**Task goal**:
Could you set down exactly the lines of the data below, starting at the one that holds "unfold mbind at 1, X_bind at 1. unfold mbind" and ending at the one that holds "destruct (decide (length", both included, and only those?

══ Given data ══

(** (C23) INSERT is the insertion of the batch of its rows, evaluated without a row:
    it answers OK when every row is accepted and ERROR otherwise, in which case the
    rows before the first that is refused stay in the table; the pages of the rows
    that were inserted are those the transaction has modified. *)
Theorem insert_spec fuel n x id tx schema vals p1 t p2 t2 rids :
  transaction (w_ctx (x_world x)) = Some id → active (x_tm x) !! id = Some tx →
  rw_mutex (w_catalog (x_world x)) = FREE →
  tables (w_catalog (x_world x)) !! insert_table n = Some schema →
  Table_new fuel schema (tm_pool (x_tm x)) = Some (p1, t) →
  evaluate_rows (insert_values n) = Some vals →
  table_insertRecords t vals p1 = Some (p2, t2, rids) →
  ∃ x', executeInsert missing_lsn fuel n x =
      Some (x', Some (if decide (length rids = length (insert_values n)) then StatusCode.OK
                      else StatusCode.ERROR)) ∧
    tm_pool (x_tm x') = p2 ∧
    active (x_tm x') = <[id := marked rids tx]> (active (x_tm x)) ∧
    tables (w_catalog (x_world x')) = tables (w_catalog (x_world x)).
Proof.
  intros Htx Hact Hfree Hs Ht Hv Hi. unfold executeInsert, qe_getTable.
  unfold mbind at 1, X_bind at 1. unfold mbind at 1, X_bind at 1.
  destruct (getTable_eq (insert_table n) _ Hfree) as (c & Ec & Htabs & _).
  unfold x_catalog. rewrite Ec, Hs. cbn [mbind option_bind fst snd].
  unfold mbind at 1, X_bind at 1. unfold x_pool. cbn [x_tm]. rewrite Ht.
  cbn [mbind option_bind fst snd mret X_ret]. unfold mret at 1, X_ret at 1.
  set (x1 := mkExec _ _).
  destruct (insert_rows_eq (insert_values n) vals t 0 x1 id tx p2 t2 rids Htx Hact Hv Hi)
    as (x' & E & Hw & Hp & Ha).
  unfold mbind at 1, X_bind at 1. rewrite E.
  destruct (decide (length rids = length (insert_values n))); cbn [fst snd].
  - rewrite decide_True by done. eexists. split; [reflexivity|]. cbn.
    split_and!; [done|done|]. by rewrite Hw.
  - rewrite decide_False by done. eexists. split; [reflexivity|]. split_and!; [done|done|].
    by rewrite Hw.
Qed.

═══
══ Given data ══

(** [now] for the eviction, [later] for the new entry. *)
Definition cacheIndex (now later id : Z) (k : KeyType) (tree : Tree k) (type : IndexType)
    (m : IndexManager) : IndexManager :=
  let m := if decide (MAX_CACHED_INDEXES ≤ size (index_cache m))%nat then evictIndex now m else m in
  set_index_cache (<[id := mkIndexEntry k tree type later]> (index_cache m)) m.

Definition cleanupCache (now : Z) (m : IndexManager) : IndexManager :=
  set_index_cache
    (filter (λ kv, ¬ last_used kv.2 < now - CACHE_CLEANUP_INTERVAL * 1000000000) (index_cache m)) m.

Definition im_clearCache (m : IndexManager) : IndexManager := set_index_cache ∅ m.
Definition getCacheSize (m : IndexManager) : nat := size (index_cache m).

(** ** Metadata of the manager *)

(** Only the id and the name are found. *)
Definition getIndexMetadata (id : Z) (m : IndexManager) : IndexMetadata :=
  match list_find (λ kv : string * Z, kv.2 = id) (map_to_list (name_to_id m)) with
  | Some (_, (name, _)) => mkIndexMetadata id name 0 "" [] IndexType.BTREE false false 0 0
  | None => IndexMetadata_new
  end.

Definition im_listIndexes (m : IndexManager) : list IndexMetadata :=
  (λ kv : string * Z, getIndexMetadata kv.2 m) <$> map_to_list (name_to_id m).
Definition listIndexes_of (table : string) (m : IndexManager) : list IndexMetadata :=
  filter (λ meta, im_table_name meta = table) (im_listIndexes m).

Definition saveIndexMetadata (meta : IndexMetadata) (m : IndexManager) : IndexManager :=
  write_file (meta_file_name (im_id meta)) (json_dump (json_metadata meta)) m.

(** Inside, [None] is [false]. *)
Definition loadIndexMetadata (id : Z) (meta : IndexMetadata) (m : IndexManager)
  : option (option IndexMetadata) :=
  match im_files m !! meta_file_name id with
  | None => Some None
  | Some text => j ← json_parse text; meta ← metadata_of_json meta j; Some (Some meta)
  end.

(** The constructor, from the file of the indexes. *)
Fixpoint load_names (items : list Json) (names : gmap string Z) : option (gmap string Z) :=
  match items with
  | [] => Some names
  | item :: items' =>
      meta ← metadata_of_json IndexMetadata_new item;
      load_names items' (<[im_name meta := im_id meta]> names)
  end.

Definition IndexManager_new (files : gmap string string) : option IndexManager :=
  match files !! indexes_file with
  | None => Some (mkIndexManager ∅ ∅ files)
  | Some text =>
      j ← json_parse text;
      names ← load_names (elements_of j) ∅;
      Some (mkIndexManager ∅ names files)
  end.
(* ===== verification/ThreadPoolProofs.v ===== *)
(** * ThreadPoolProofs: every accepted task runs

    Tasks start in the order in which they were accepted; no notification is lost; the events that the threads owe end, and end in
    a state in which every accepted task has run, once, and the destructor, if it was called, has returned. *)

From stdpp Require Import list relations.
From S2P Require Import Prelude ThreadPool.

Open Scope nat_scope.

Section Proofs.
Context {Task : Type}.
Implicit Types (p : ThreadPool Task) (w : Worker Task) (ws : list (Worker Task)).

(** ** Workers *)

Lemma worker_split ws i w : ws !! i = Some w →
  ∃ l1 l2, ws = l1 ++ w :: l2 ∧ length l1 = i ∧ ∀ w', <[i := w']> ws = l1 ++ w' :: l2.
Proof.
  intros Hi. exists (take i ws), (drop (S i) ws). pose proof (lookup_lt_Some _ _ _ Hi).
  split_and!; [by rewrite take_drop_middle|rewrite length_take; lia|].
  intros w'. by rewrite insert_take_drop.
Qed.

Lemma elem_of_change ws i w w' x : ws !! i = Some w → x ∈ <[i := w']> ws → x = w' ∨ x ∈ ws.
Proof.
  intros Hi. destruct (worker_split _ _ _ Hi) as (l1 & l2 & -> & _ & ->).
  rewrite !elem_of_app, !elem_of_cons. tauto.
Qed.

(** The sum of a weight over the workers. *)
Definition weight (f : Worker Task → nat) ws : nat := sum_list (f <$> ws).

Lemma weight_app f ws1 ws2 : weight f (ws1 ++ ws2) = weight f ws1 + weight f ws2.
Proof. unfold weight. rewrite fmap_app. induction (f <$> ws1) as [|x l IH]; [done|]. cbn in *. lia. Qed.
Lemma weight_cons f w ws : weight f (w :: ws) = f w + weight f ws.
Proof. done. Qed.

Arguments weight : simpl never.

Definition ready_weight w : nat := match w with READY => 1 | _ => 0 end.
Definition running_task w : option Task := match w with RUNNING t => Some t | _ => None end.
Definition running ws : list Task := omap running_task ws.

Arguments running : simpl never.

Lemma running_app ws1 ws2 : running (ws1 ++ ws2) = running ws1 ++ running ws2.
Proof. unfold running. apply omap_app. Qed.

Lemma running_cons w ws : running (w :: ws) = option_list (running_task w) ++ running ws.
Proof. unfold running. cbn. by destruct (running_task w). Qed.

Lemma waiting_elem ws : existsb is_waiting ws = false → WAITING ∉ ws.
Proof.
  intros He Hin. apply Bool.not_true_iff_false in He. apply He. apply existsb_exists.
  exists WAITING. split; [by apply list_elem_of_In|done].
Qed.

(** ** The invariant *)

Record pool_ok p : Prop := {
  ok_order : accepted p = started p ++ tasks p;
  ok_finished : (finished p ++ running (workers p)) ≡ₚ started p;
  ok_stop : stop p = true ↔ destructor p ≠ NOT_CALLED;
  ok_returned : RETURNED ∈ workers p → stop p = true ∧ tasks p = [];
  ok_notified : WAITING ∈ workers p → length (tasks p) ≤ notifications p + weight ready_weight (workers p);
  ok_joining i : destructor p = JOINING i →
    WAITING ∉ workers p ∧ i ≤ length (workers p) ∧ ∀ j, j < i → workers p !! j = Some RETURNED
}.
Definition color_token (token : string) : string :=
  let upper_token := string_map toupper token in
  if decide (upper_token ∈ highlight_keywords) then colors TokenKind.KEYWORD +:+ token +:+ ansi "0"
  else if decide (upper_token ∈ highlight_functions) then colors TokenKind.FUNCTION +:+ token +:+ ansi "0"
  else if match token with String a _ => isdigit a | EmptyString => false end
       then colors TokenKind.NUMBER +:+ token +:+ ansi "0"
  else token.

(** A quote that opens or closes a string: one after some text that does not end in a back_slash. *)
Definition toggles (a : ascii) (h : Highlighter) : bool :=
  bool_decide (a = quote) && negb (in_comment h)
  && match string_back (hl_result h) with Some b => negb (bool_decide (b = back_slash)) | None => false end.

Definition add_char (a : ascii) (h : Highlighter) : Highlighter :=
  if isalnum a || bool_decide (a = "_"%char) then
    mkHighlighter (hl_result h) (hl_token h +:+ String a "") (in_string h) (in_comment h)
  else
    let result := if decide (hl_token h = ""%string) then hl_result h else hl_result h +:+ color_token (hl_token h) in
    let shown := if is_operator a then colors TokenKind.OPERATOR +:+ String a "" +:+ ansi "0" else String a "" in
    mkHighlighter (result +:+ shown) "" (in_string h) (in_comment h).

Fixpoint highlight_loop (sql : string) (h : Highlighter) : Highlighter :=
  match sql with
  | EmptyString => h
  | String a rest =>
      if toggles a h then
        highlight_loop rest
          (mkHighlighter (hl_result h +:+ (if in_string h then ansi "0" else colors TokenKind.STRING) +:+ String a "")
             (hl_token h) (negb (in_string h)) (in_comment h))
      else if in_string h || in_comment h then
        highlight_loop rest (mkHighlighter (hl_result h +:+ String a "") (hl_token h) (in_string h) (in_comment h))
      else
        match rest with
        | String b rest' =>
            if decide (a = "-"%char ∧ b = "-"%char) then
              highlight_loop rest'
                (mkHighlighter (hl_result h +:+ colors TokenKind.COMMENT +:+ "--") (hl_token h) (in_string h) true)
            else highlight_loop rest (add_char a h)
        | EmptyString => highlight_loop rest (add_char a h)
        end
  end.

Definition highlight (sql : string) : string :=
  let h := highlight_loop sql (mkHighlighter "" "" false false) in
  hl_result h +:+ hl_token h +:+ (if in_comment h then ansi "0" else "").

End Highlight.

═══

**Output of the exercise**:
  unfold mbind at 1, X_bind at 1. unfold mbind at 1, X_bind at 1.
  destruct (getTable_eq (insert_table n) _ Hfree) as (c & Ec & Htabs & _).
  unfold x_catalog. rewrite Ec, Hs. cbn [mbind option_bind fst snd].
  unfold mbind at 1, X_bind at 1. unfold x_pool. cbn [x_tm]. rewrite Ht.
  cbn [mbind option_bind fst snd mret X_ret]. unfold mret at 1, X_ret at 1.
  set (x1 := mkExec _ _).
  destruct (insert_rows_eq (insert_values n) vals t 0 x1 id tx p2 t2 rids Htx Hact Hv Hi)
    as (x' & E & Hw & Hp & Ha).
  unfold mbind at 1, X_bind at 1. rewrite E.
  destruct (decide (length rids = length (insert_values n))); cbn [fst snd].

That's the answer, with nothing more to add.